Mint for my desktop, SteamOS on Deck. Both do what I need, and the only issues I’ve run into since switching have been random things like GOG not having an updated Planescape Torment build that works out of the box. I don’t play many online competitive games with like invasive anti-cheat stuff, so I haven’t run into a ton of compatibility issues.
I forgot about the anti cheat stuff. That may well be an issue - some VM toe-dipping appears to be in order for me
OpenSUSE Tumbleweed, YaST is the deity I pray to
I was using Debian, but I now daily drive openSUSE Tumbleweed.
i’m just using manjaro right now, works pretty well
update: i have now had an issue with manjaro (audio issue, low quality, fixed pretty easy, but still)
Using Manjaro KDE here, as well. Granted, I mostly play Counter-Strike, Risk of Rain 2, Stellaris, and various indie games, but pretty much everything has been very smooth. Very glad to be free of Windows on my main machine, and it hasn’t really affected how I use my PC day-to-day.
Same. Never had a problem with Manjaro. But also never play AAA online games
Arch linux, minimal install. Feels really nice to have control over my whole distro and to not be clogged by third-party annoyances.
I’ve used it in VMs before. Never been brave enough to take the plunge for real
I mean…Steam OS on Steam Deck…and probably on PC when they release that. If you mean on PC now, Kubuntu. Because I like KDE and Ubuntu is well-supported.

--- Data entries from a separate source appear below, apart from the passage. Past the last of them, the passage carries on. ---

(* ===== verification/Utils.v ===== *)
(** * Byte utilities (src/common/utils.c)

    Buffers are byte lists of fixed length; a pointer into one is an offset,
    [NULL] is [None], and an access outside the buffer is [UB OutOfBounds].
    [bytes_swap] is the in-place two-pointer loop; its theorem is that it
    reverses the addressed range and touches nothing else. *)
From S2P Require Import Prelude.
Local Open Scope Z_scope.

Module Utils.

(** ** Memory: bounds-checked stores *)

(** [memcpy(m + off, data, n)] into a buffer [m]. *)
Definition store (m : bytes) (off : nat) (data : bytes) : res bytes :=
  if bool_decide (off + length data <= length m)%nat
  then Ok (take off m ++ data ++ drop (off + length data) m)
  else UB OutOfBounds.

(** [memcpy(dst, src + off, n)] out of a buffer. *)
Definition load (m : bytes) (off n : nat) : res bytes :=
  if bool_decide (off + n <= length m)%nat then Ok (take n (drop off m))
  else UB OutOfBounds.

(** ** [append_string] *)

(** [append_string(buf, string)]: the length of [string]; when [buf] is not
    NULL the characters and the terminator are copied to it. [buf] is an
    offset into the memory [m]. *)
Definition append_string (m : bytes) (buf : option nat) (string : bytes) : res (bytes * Z) :=
  let len := Z.of_nat (strlen string) in
  match buf with
  | None => Ok (m, len)
  | Some off => m' ← store m off (cstr string ++ [x00]); Ok (m', len)
  end.

(** ** [bytes_swap] *)

(** The loop with its two pointers as indices [start] and [end]. *)
Fixpoint swap_loop (fuel : nat) (m : bytes) (start end_ : Z) : res bytes :=
  if bool_decide (start < end_) then
    match fuel with
    | O => NoFuel
    | S fuel' =>
        a ← read_at m (Z.to_nat start);
        b ← read_at m (Z.to_nat end_);
        swap_loop fuel' (<[Z.to_nat end_ := a]> (<[Z.to_nat start := b]> m))
                  (start + 1) (end_ - 1)
    end
  else Ok m.

(** [bytes_swap(m + off, len)]. *)
Definition bytes_swap (m : bytes) (off len : nat) : res bytes :=
  swap_loop len m (Z.of_nat off) (Z.of_nat off + Z.of_nat len - 1).

(** ** [bytes_to_hexstring] *)

Definition hexdigs : bytes := bs "0123456789abcdef".

Definition hex_of_byte (b : byte) : bytes :=
  [nth (Z.to_nat (Z.shiftr (b2z b) 4)) hexdigs x00;
   nth (Z.to_nat (Z.land (b2z b) 0x0f)) hexdigs x00].

(** The heap buffer returned: two digits per byte and the terminator. *)
Definition bytes_to_hexstring (l : bytes) : bytes := flat_map hex_of_byte l ++ [x00].

(** ** Properties *)

(** The list with the positions [s..e] mirrored. *)
Definition mirrored (m r : bytes) (s e : nat) : Prop :=
  length r = length m ∧
  ∀ i : nat, r !! i = if bool_decide (s <= i <= e)%nat then m !! (s + e - i)%nat else m !! i.

Lemma swap_step_mirrored m r a b (s e : nat) :
  (s < e < length m)%nat → m !! s = Some a → m !! e = Some b →
  mirrored (<[e := a]> (<[s := b]> m)) r (S s) (e - 1) → mirrored m r s e.
Proof.
  intros Hse Ha Hb [Hl H]. rewrite !length_insert in Hl. split; [done|].
  intros i. rewrite H.
  assert (i = s ∨ i = e ∨ (s < i < e)%nat ∨ (i < s ∨ e < i)%nat) as Hi by lia.
  destruct Hi as [->|[->|[Hi|Hi]]].
  - rewrite bool_decide_false, bool_decide_true by lia.
    rewrite list_lookup_insert_ne, list_lookup_insert_eq by lia.
    replace (s + e - s)%nat with e by lia. done.
  - rewrite bool_decide_false, bool_decide_true by lia.
    rewrite list_lookup_insert_eq by (rewrite length_insert; lia).
    replace (s + e - e)%nat with s by lia. done.
  - rewrite !bool_decide_true by lia. rewrite !list_lookup_insert_ne by lia.
    f_equal. lia.
  - rewrite !bool_decide_false by lia. by rewrite !list_lookup_insert_ne by lia.
Qed.

Lemma swap_loop_mirrored fuel : ∀ m (s e : nat),
  (e < length m)%nat → (e < s + 2 * fuel)%nat →
  ∃ r, swap_loop fuel m (Z.of_nat s) (Z.of_nat e) = Ok r ∧ mirrored m r s e.
Proof.
  induction fuel as [|fuel IH]; intros m s e He Hf; simpl.
  { rewrite bool_decide_false by lia. eexists; split; [done|]. split; [done|].
    intros i. case_bool_decide; [lia|done]. }
  case_bool_decide as Hlt.
  - destruct (lookup_lt_is_Some_2 m s ltac:(lia)) as [a Ha].
    destruct (lookup_lt_is_Some_2 m e ltac:(lia)) as [b Hb].
    rewrite !Nat2Z.id. unfold read_at. rewrite Ha, Hb. simpl.
    replace (Z.of_nat s + 1) with (Z.of_nat (S s)) by lia.
    replace (Z.of_nat e - 1) with (Z.of_nat (e - 1)) by lia.
    destruct (IH (<[e:=a]> (<[s:=b]> m)) (S s) (e - 1)%nat) as (r & -> & Hr).
    { rewrite !length_insert. lia. } { lia. }
    eexists; split; [done|]. eapply swap_step_mirrored; eauto; lia.
  - eexists; split; [done|]. split; [done|]. intros i.
    case_bool_decide; [|done]. f_equal. lia.
Qed.

Lemma bytes_swap_range (pre mid post : bytes) :
  bytes_swap (pre ++ mid ++ post) (length pre) (length mid) = Ok (pre ++ reverse mid ++ post).
Proof.
  unfold bytes_swap. destruct (decide (length mid = 0%nat)) as [E|Hne].
  { apply length_zero_iff_nil in E as ->. simpl.
    by rewrite bool_decide_false by lia. }
  replace (_ + _ - 1) with (Z.of_nat (length pre + length mid - 1)) by lia.
  destruct (swap_loop_mirrored (length mid) (pre ++ mid ++ post) (length pre)
    (length pre + length mid - 1)) as (r & -> & Hl & Hr); [rewrite !length_app; lia|lia|].
  f_equal. apply list_eq. intros i. rewrite Hr. case_bool_decide as Hi.
  - rewrite !(lookup_app_r pre) by lia.
    rewrite !lookup_app_l by (rewrite ?length_reverse; lia).
    rewrite reverse_lookup by lia. f_equal. lia.
  - destruct (decide (i < length pre)%nat).
    + by rewrite !lookup_app_l by done.
    + rewrite !(lookup_app_r pre) by lia.
      rewrite !lookup_app_r by (rewrite ?length_reverse; lia). by rewrite length_reverse.
Qed.

(** [bytes_swap] reverses the [len] bytes at the pointer, in place, and
    leaves the rest of the buffer unchanged; it accesses nothing outside. *)
Theorem bytes_swap_rev (pre mid post : bytes) :
  bytes_swap (pre ++ mid ++ post) (length pre) (length mid) = Ok (pre ++ reverse mid ++ post).
Proof. apply bytes_swap_range. Qed.


(** The value of a hexadecimal digit. *)
Definition unhex (c : byte) : Z :=
  let z := b2z c in if z <=? 57 then z - 48 else z - 87.

Lemma hex_of_byte_inv b :
  hex_of_byte b = [nth 0 (hex_of_byte b) x00; nth 1 (hex_of_byte b) x00] ∧
  z2b (16 * unhex (nth 0 (hex_of_byte b) x00) + unhex (nth 1 (hex_of_byte b) x00)) = b.
Proof. byte_cases b. Qed.

Lemma hex_of_byte_nul_free b : nul_free (hex_of_byte b).
Proof. byte_cases b. Qed.

Lemma hex_of_byte_inj b b' : hex_of_byte b = hex_of_byte b' → b = b'.
Proof.
  intros E. rewrite <-(proj2 (hex_of_byte_inv b)), <-(proj2 (hex_of_byte_inv b')). by rewrite E.
Qed.

Lemma hex_digits_nul_free l : nul_free (flat_map hex_of_byte l).
Proof.
  induction l as [|b l IH]; [constructor|]. simpl.
  pose proof (hex_of_byte_nul_free b) as H. inversion_clear H as [|? ? H1 H2].
  inversion_clear H2. repeat constructor; done.
Qed.

(** The hexadecimal string has two characters per byte before its
    terminator and determines the bytes. *)
Theorem bytes_to_hexstring_spec l :
  strlen (bytes_to_hexstring l) = (2 * length l)%nat ∧
  ∀ l', cstr (bytes_to_hexstring l) = cstr (bytes_to_hexstring l') → l = l'.
Proof.
  unfold strlen, bytes_to_hexstring. split.
  - rewrite cstr_app_nul by apply hex_digits_nul_free.
    induction l as [|b l IH]; [done|]. simpl in *. lia.
  - intros l'. rewrite !cstr_app_nul by apply hex_digits_nul_free. revert l'.
    induction l as [|b l IH]; intros [|b' l'] E; try done. cbn [flat_map] in E.
    apply app_inj_1 in E as [E1 E2]; [|done].
    f_equal; [by apply hex_of_byte_inj|auto].
Qed.

(** ** Stores *)

Lemma store_ok m off data m' :
  store m off data = Ok m' ↔
  (off + length data <= length m)%nat ∧ m' = take off m ++ data ++ drop (off + length data) m.
Proof. unfold store. case_bool_decide; naive_solver. Qed.

Lemma store_length m off data m' : store m off data = Ok m' → length m' = length m.
Proof.
  intros [H ->]%store_ok. rewrite !length_app, length_take, length_drop. lia.
Qed.

(** Successive stores at the end of what was written so far. *)
Lemma store_seq (pre data rest : bytes) :
  (length data <= length rest)%nat →
  store (pre ++ rest) (length pre) data = Ok ((pre ++ data) ++ drop (length data) rest).
Proof.
  intros H. unfold store. rewrite bool_decide_true by (rewrite length_app; lia).
  rewrite take_app_length. rewrite <-drop_drop, drop_app_length. by rewrite app_assoc.
Qed.
End Utils.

Got annoyed with Red Hat so moved to OpenSUSE. Easy transition, no issues so far woth Steam, Heroic, or Lutris
I’m using Nobara. It’s a gaming tweaked Fedora with a bunch of gaming and steaming related software preinstalled and configured. Works well in my experience.
Same, started using it on a pc connected to my tv (for a console like experience, boots straight into gamescope/steam).

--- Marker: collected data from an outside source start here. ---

Definition is_finite (d : double) : bool :=
  match d with S754_zero _ | S754_finite _ _ _ => true | _ => false end.

(** [(int) d]: truncation toward zero, undefined when the value does not fit. *)
Definition to_int (d : double) : res Z :=
  match d with
  | S754_zero _ => Ok 0
  | S754_finite s m e =>
      let a := Z.shiftl (Z.pos m) e in
      let v := if s then - a else a in
      if bool_decide (INT_MIN <= v <= INT_MAX) then Ok v else UB IntOverflow
  | _ => UB IntOverflow
  end.

(** ** Decimal digits *)

(** Number of decimal digits of a non-negative integer. *)
Fixpoint ndigits_fuel (fuel : nat) (n : Z) : nat :=
  match fuel with
  | O => 1%nat
  | S f => if n <? 10 then 1%nat else S (ndigits_fuel f (n / 10))
  end.
Definition ndigits (n : Z) : nat := ndigits_fuel (Z.to_nat (Z.log2 n) + 1) n.

Definition digit (d : Z) : byte := z2b (48 + d).

(** Exactly [w] digits, padded with zeros on the left. *)
Fixpoint dec_pad (w : nat) (n : Z) : bytes :=
  match w with
  | O => []
  | S w' => dec_pad w' (n / 10) ++ [digit (n mod 10)]
  end.

Definition dec (n : Z) : bytes := dec_pad (ndigits n) n.

(** ** [snprintf("%1.17g", d)] *)

Definition pow10 (k : Z) : Z := 10 ^ k.

(** [num/den >= 10^x]. *)
Definition ge_pow10 (num den x : Z) : bool :=
  if 0 <=? x then den * pow10 x <=? num else den <=? num * pow10 (- x).

(** [floor (log10 (num/den))]. *)
Definition exponent10 (num den : Z) : Z :=
  let x := Z.of_nat (ndigits num) - Z.of_nat (ndigits den) in
  if ge_pow10 num den x then x else x - 1.

(** [n/d] rounded to nearest, ties to even. *)
Definition div_half_even (n d : Z) : Z :=
  let q := n / d in
  let r := n mod d in
  if 2 * r <? d then q else if d <? 2 * r then q + 1 else if Z.even q then q else q + 1.

(** The 17 significant digits and the decimal exponent of [num/den > 0]. *)
Definition sig17 (num den : Z) : Z * Z :=
  let x := exponent10 num den in
  let k := 16 - x in
  let g := if 0 <=? k then div_half_even (num * pow10 k) den
           else div_half_even num (den * pow10 (- k)) in
  if g =? pow10 17 then (pow10 16, x + 1) else (g, x).

(** Removal of the trailing zeros of a fraction ([%g] without [#]). *)
Fixpoint strip_zeros (l : bytes) : bytes :=
  match l with
  | [] => []
  | c :: l' =>
      match strip_zeros l' with
      | [] => if bool_decide (c = x30) then [] else [c]
      | l'' => c :: l''
      end
  end.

Now I also use it on my desktop (replacing Ubuntu).I’ve also been using Nobara and it’s been near flawless for me since I started using it months ago
Using Linux Mint Cinnamon for most things currently, gaming included. I’ve been dabbling with the gnome DE so I can use Wayland, and it’s been nice. However, I’m not as big of the DE and don’t have time to tweak things to my preferences so I use it sparingly.
Debian Bookworm
I run AMD kit (not the latest) and install the KDE desktop, Steam and Crossover.
I choose Debian because its packaged extremely well and I want an OS/Applications to be things that just work.
The only bugs I suffer are Proton issues playing Windows games and the recent steam ui update doesn’t seem to work with steam link from a wayland desktop (has to be x11).
Been doing some testing today and am hitting the same steam issue on Pop!_OS. Something to do with the new gui and it seems to be pretty widespread.
flatpak run com.valvesoftware.Steam -vgui
from prompt gets the launcher running but missing the friends network. Obviously this will change based on what package system you used to install. I think it’ll be the-vgui
launch option that makes the difference
I installed Garuda on my main desktop PC and have been absolutely loving it. I’m not a linux expert, this is the first time I’ve dived in with my main pc on linux only (but I have been “trying” linux every so often for as long as I can remember basically). It is amazing how far Linux has come in just the last few years. It is very close to what I would consider a full replacement mainstream OS. I am on a fully AMD system though, so I can’t speak for nvidia issues (but honestly I’ve been sick of them even under windows for a few years now…).